WHAT YOU WILL DO:
State how many lines of the records contain the string "Category", and give no other information.

──────────────────────────────

(** ** The session's interruption callback (claim C8) *)

(** Even when it is awaited, the body of [_handle_interruption] leaves the
    handler as it is: [stop_speaking] clears the agent's own
    [_is_speaking] and nothing else. *)
Lemma handle_interruption_keeps_handler identity text meta st :
  self (Session._handle_interruption identity text meta st).1 = self st.
Proof.
  unfold Session._handle_interruption.
  by destruct (Session._agents (env st) !! identity).
Qed.

(** The wired callback only builds the coroutine: the store is untouched. *)
Lemma interruption_callback_does_nothing identity text meta st :
  Session.interruption_callback identity text meta st = (st, Returned tt).
Proof. done. Qed.

(** C8, at the failing input: the handler of participant ["alice"] as
    [_start_session] wires it, the agent speaking, the text ["stop"] heard
    at confidence 1. The decision is a valid interruption
    ([force_stop_word]); after [handle_transcript] the store is unchanged:
    the handler's [agent_speaking] is still true (and the agent's
    [_is_speaking] too). *)
Theorem C8_interruption_leaves_agent_speaking :
  ∃ h, Session.session_handler "alice" = Returned h ∧
    let agents :=
      {| Session._agents :=
           {[ "alice" := {| Session.participant_identity := "alice";
                            Session._is_speaking := true |} ]} |} in
    let st := started h true agents in
    let run := handle_transcript (_callbacks h) "stop" (Some 1%Q) None None st in
    agent_speaking (self st) = true
    ∧ reaction (self st) "stop" (Some 1%Q) None None =
        Some (valid_interruption,
              dict_display [("reason", VStr "force_stop_word");
                            ("avg_conf", VFloat 1)] ∅)
    ∧ run = (st, Returned tt)
    ∧ agent_speaking (self run.1) = true.
Proof. eexists. split; [reflexivity|]. cbn zeta. by split_and!. Qed.

(** ** Reconfiguration during a transcript (claim C9) *)

(** The two reconfigurations leave [agent_speaking] as it is. *)
Lemma update_ignored_words_keeps_flag {W} new_list (s : Store W) :
  agent_speaking (self (update_ignored_words new_list s).1)
  = agent_speaking (self s).
Proof. done. Qed.

Lemma update_force_stop_words_keeps_flag {W} new_list (s : Store W) :
  agent_speaking (self (update_force_stop_words new_list s).1)
  = agent_speaking (self s).
Proof. done. Qed.

(** A transcript task alone on the loop is a call of [handle_transcript]. *)
Lemma handle_transcript_task_alone {W} (cbs : Category → list (Callback W))
    text confidence words metadata (st : Store W) :
  run_schedule [0; 0; 0]
    (st, [handle_transcript_task cbs text confidence words metadata]) =
  let (st', r) := handle_transcript cbs text confidence words metadata st in
  (st', [Finished r]).
Proof.
  unfold handle_transcript. cbn -[Py.strip tokenize].
  destruct (negb (Py.truthy (Py.strip text))); [done|].
  cbn -[Py.strip tokenize]. unfold to_the_end, mbind, M_bind, get_self.
  by destruct (filler_policy _ _ _ _ _ _ _).
Qed.

Section Atomicity.

Context {W : Type}.
Context (cbs : Category → list (Callback W)) (text : string)
  (confidence : option Q) (words : option (list Word))
  (metadata : option (gmap string Value)).
Context (update : M W unit).
Context (st : Store W).

Hypothesis update_keeps_flag :
  ∀ s, agent_speaking (self (update s).1) = agent_speaking (self s).

Local Abbreviation handle :=
  (handle_transcript cbs text confidence words metadata).
Local Abbreviation reachable_cfg :=
  (reachable cbs text confidence words metadata update st).
Local Abbreviation pending :=
  (transcript_pending cbs text confidence words metadata st).

Lemma reachable_initial :
  reachable_cfg
    (st, [handle_transcript_task cbs text confidence words metadata;
          locked_task update]).
Proof. apply both_pending; by left. Qed.

(** Past the lock, with the flag of the current store, the task does what
    [handle_transcript] does in that store. *)
Lemma after_lock_is_handle (s : Store W) :
  Py.strip text ≠ "" →
  filler_policy cbs (Py.strip text) (tokenize (Py.strip text))
    (avg_confidence confidence words) (default ∅ metadata)
    (agent_speaking (self s)) s
  = handle s.
Proof.
  intros Hne. unfold handle_transcript.
  by rewrite (truthy_strip_nonempty _ Hne).
Qed.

──────────────────────────────

WRITTEN ANSWER:
2